* [Work instruction]: Every line of the records below should be restated exactly.
----- Material provided
Lemma concat_elem (l : list (N * list Ev)) x e : x ∈ l -> e ∈ x.2 -> e ∈ concat l.*2.
Proof.
  intros Hx He. apply list_elem_of_In, in_concat. exists x.2. rewrite <- !list_elem_of_In.
  split; [by apply list_elem_of_fmap_2|done].
Qed.

(** A fresh segment for the next event. *)
Lemma rotate_on_disk j es tail e :
  on_disk j es tail -> clean tail -> above es e -> segment_start_seq j <= sequence_num e ->
  on_disk (rotate_segment (sequence_num e) j) es (replicate (N.to_nat (segment_size j)) 0).
Proof.
  intros (old & start & chunk & bs & [(fs & Efs & Hfs) Hch Hso Hst Hes (Hw1 & Hw2 & Hw3 & Hw4)]) Hcl Hab Hge.
  rewrite Hw2 in Hge. pose proof Hst as [Hst1 Hst2]%Forall_app. apply Forall_cons in Hst2 as [Hst2 _]. simpl in Hst2.
  assert (Hw : forall s, s = sequence_num e -> writer_path (rotate_segment (sequence_num e) j) = s /\
    segment_start_seq (rotate_segment (sequence_num e) j) = s /\ 0 = lenN (concat ([] : list (list N))) /\
    segment_size j = lenN (concat [] ++ replicate (N.to_nat (segment_size j)) 0)).
  { intros s ->. split_and!; try done. unfold lenN. simpl. rewrite length_replicate. lia. }
  assert (Hnil : forall s : N, Forall (fun sc : N * list Ev => forall e, e ∈ sc.2 -> sc.1 <= sequence_num e) [(s, [])]).
  { intros s. constructor; [|done]. by intros e' ?%elem_of_nil. }
  destruct (N.eq_dec start (sequence_num e)) as [->|Hne].
  - assert (chunk = []) as ->.
    { destruct chunk as [|e' chunk]; [done|]. specialize (Hst2 e' ltac:(left)).
      specialize (Hab e'). rewrite Hes in Hab. specialize (Hab ltac:(set_solver)). lia. }
    exists old, (sequence_num e), [], []. split; try done; [|by apply Hw].
    exists fs. split; [by eapply sm_iter_replace_last|done].
  - exists (old ++ [(start, chunk)]), (sequence_num e), [], []. split; [|done| | | |by apply Hw].
    + exists (fs ++ [(start, concat bs ++ tail)]). split.
      * rewrite <- Efs. apply sm_iter_insert_last. intros k [x Hx]. apply elem_of_sm_iter in Hx.
        pose proof (sm_iter_sorted (dir j)) as Hs. rewrite Efs in Hs, Hx. apply StronglySorted_app in Hs as (H1 & _).
        apply elem_of_app in Hx as [Hx|Hx%list_elem_of_singleton]; [|simplify_eq; lia].
        specialize (H1 _ (start, concat bs ++ tail) Hx ltac:(by left)). unfold key_lt in H1. simpl in H1. lia.
      * apply Forall2_app; [done|]. constructor; [|done]. split; [done|]. by exists bs, tail.
    + apply StronglySorted_app. split_and!; [|done|repeat constructor].
      intros x y Hx ->%list_elem_of_singleton. apply StronglySorted_app in Hso as (H1 & _). split; simpl.
      * apply elem_of_app in Hx as [Hx|Hx%list_elem_of_singleton]; [|subst x; simpl; lia].
        destruct (H1 x (start, chunk) Hx ltac:(by left)). simpl in *. lia.
      * intros e' He'. apply Hab. rewrite Hes. replace (concat old.*2 ++ chunk) with (concat (old ++ [(start, chunk)]).*2);
          [by eapply concat_elem|]. rewrite fmap_app, concat_app. simpl. by rewrite app_nil_r.
    + apply Forall_app. split; [done|apply Hnil].
    + rewrite Hes, fmap_app, concat_app. simpl. by rewrite !app_nil_r.
Qed.

(** ** Appending *)

Lemma remaining_tail j es tail : on_disk j es tail -> remaining j = lenN tail.
Proof.
  intros (old & start & chunk & bs & [_ _ _ _ _ (_ & _ & H3 & H4)]). unfold remaining, sat_sub.
  rewrite H3, H4, lenN_app. lia.
Qed.

Definition fits (size : N) e : Prop :=
  exists bytes, encode_entry e = Ok bytes /\ lenN bytes <= size /\ sequence_num e <= U64_MAX.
----------
* [Solved problem]:
Lemma concat_elem (l : list (N * list Ev)) x e : x ∈ l -> e ∈ x.2 -> e ∈ concat l.*2.
Proof.
  intros Hx He. apply list_elem_of_In, in_concat. exists x.2. rewrite <- !list_elem_of_In.
  split; [by apply list_elem_of_fmap_2|done].
Qed.

(** A fresh segment for the next event. *)
Lemma rotate_on_disk j es tail e :
  on_disk j es tail -> clean tail -> above es e -> segment_start_seq j <= sequence_num e ->
  on_disk (rotate_segment (sequence_num e) j) es (replicate (N.to_nat (segment_size j)) 0).
Proof.
  intros (old & start & chunk & bs & [(fs & Efs & Hfs) Hch Hso Hst Hes (Hw1 & Hw2 & Hw3 & Hw4)]) Hcl Hab Hge.
  rewrite Hw2 in Hge. pose proof Hst as [Hst1 Hst2]%Forall_app. apply Forall_cons in Hst2 as [Hst2 _]. simpl in Hst2.
  assert (Hw : forall s, s = sequence_num e -> writer_path (rotate_segment (sequence_num e) j) = s /\
    segment_start_seq (rotate_segment (sequence_num e) j) = s /\ 0 = lenN (concat ([] : list (list N))) /\
    segment_size j = lenN (concat [] ++ replicate (N.to_nat (segment_size j)) 0)).
  { intros s ->. split_and!; try done. unfold lenN. simpl. rewrite length_replicate. lia. }
  assert (Hnil : forall s : N, Forall (fun sc : N * list Ev => forall e, e ∈ sc.2 -> sc.1 <= sequence_num e) [(s, [])]).
  { intros s. constructor; [|done]. by intros e' ?%elem_of_nil. }
  destruct (N.eq_dec start (sequence_num e)) as [->|Hne].
  - assert (chunk = []) as ->.
    { destruct chunk as [|e' chunk]; [done|]. specialize (Hst2 e' ltac:(left)).
      specialize (Hab e'). rewrite Hes in Hab. specialize (Hab ltac:(set_solver)). lia. }
    exists old, (sequence_num e), [], []. split; try done; [|by apply Hw].
    exists fs. split; [by eapply sm_iter_replace_last|done].
  - exists (old ++ [(start, chunk)]), (sequence_num e), [], []. split; [|done| | | |by apply Hw].
    + exists (fs ++ [(start, concat bs ++ tail)]). split.
      * rewrite <- Efs. apply sm_iter_insert_last. intros k [x Hx]. apply elem_of_sm_iter in Hx.
        pose proof (sm_iter_sorted (dir j)) as Hs. rewrite Efs in Hs, Hx. apply StronglySorted_app in Hs as (H1 & _).
        apply elem_of_app in Hx as [Hx|Hx%list_elem_of_singleton]; [|simplify_eq; lia].
        specialize (H1 _ (start, concat bs ++ tail) Hx ltac:(by left)). unfold key_lt in H1. simpl in H1. lia.
      * apply Forall2_app; [done|]. constructor; [|done]. split; [done|]. by exists bs, tail.
    + apply StronglySorted_app. split_and!; [|done|repeat constructor].
      intros x y Hx ->%list_elem_of_singleton. apply StronglySorted_app in Hso as (H1 & _). split; simpl.
      * apply elem_of_app in Hx as [Hx|Hx%list_elem_of_singleton]; [|subst x; simpl; lia].
        destruct (H1 x (start, chunk) Hx ltac:(by left)). simpl in *. lia.
      * intros e' He'. apply Hab. rewrite Hes. replace (concat old.*2 ++ chunk) with (concat (old ++ [(start, chunk)]).*2);
          [by eapply concat_elem|]. rewrite fmap_app, concat_app. simpl. by rewrite app_nil_r.
    + apply Forall_app. split; [done|apply Hnil].
    + rewrite Hes, fmap_app, concat_app. simpl. by rewrite !app_nil_r.
Qed.

(** ** Appending *)

Lemma remaining_tail j es tail : on_disk j es tail -> remaining j = lenN tail.
Proof.
  intros (old & start & chunk & bs & [_ _ _ _ _ (_ & _ & H3 & H4)]). unfold remaining, sat_sub.
  rewrite H3, H4, lenN_app. lia.
Qed.

Definition fits (size : N) e : Prop :=
  exists bytes, encode_entry e = Ok bytes /\ lenN bytes <= size /\ sequence_num e <= U64_MAX.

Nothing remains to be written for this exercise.